Definition dial_ok : ConnectEnv :=
  {| tcp_Dial := Ok (net.TCPConn 9); ssh_env := ssh_ok |}.

Definition dial_fails : ConnectEnv :=
  {| tcp_Dial := Err dial_error; ssh_env := ssh_refused |}.

(** One connection is accepted and handed to the dispatcher, which
    spawns session 0. *)
Definition one_session : list Event :=
  [EvServer (Listen None); EvServer (Accept (accept_ok 7));
   EvDisp (Recv FromServer); EvDisp Spawn].

(** Session 0 dials, both copies end and call [once.Do]; no signal yet. *)
Definition splice_finished : list Event :=
  one_session ++
  [EvRelay 0 (Connect dial_ok);
   EvRelay 0 (CopyEnds S2C); EvRelay 0 (CopyOnce S2C);
   EvRelay 0 (CopyEnds C2S); EvRelay 0 (CopyOnce C2S)].

(** The dispatcher has received the first connection and is still before
    its [go] statement when a second connection is accepted and blocks in
    the send on [dcs]; the signal arrives; only then the dispatcher spawns
    session 0 and comes back to its select. *)
Definition sender_waits_at_shutdown : list Event :=
  [EvServer (Listen None); EvServer (Accept (accept_ok 7));
   EvDisp (Recv FromServer);
   EvServer Select; EvServer (Accept (accept_ok 8));
   EvMain Signal;
   EvDisp Spawn].

(** The accept loop fails on its third call. *)
Definition third_accept_fails : list Event :=
  one_session ++
  [EvServer Select; EvServer (Accept (accept_ok 8));
   EvDisp (Recv FromServer); EvDisp Spawn; EvServer Select].

(** Session 0 dials, the first copy ends and fires the guard, the second
    copy ends and is about to call [once.Do]. *)
Definition guard_fired : list Event :=
  one_session ++
  [EvRelay 0 (Connect dial_ok);
   EvRelay 0 (CopyEnds S2C); EvRelay 0 (CopyOnce S2C);
   EvRelay 0 (CopyEnds C2S)].

(** A second connection waits in the send on [dcs]; no signal yet. *)
Definition sender_waits : list Event :=
  one_session ++ [EvServer Select; EvServer (Accept (accept_ok 8))].

Definition st_or (o : option State) : State :=
  match o with
  | Some st => st
  | None => initial tcp_client tcp_server
  end.

Definition st_one_session : State :=
  Eval vm_compute in st_or (run one_session (initial ssh_client tcp_server)).

Definition st_splice_finished : State :=
  Eval vm_compute in st_or (run splice_finished (initial ssh_client tcp_server)).

Definition st_guard_fired : State :=
  Eval vm_compute in st_or (run guard_fired (initial ssh_client tcp_server)).

Definition st_sender_waits_before : State :=
  Eval vm_compute in st_or (run sender_waits (initial ssh_client tcp_server)).

Definition st_sender_waits : State :=
  Eval vm_compute in st_or (run sender_waits_at_shutdown (initial ssh_client tcp_server)).

Definition st_third_accept : State :=
  Eval vm_compute in st_or (run third_accept_fails (initial ssh_client tcp_server)).

End Ex.

(** ** Vocabulary of the further properties *)

(** A session none of whose goroutines is left. *)
Definition drained (s : Session) : Prop :=
  sup s = RReturned /\ copy_slot (s2c s) = 0 /\ copy_slot (c2s s) = 0.

(** How one step can change one session, with the channels it closes,
    latest first. *)
Inductive session_closes (dn : bool) : Session -> Session -> list DataChannel -> Prop :=
| sc_fail s :
    sup s = RConnect ->
    session_closes dn s (set_sup RReturned s) [sdc s]
| sc_splice s c :
    sup s = RConnect -> cdc s = None -> DataChannel_Close c = Ret tt ->
    session_closes dn s (start_splice c s) []
| sc_copy_ends d s :
    copypc d s = CpCopy ->
    session_closes dn s (set_copypc d CpOnce s) []
| sc_copy_once d s c :
    copypc d s = CpOnce -> cdc s = Some c ->
    session_closes dn s (once_mark (set_copypc d CpReturned s))
      (if once s then [] else [sdc s; c])
| sc_shutdown s c :
    sup s = RSelect -> dn = true -> cdc s = Some c ->
    session_closes dn s (once_mark (set_sup RReturned s))
      (if once s then [] else [sdc s; c]).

◆ ◆ ◆ ◆

• _What is expected_
Extract exactly and only the lines above from the line containing "(** ** Vocabulary" through the line containing "session_closes dn s (set_sup", both end lines included.

• _Exercise answer_
(** ** Vocabulary of the further properties *)

(** A session none of whose goroutines is left. *)
Definition drained (s : Session) : Prop :=
  sup s = RReturned /\ copy_slot (s2c s) = 0 /\ copy_slot (c2s s) = 0.

(** How one step can change one session, with the channels it closes,
    latest first. *)
Inductive session_closes (dn : bool) : Session -> Session -> list DataChannel -> Prop :=
| sc_fail s :
    sup s = RConnect ->
    session_closes dn s (set_sup RReturned s) [sdc s]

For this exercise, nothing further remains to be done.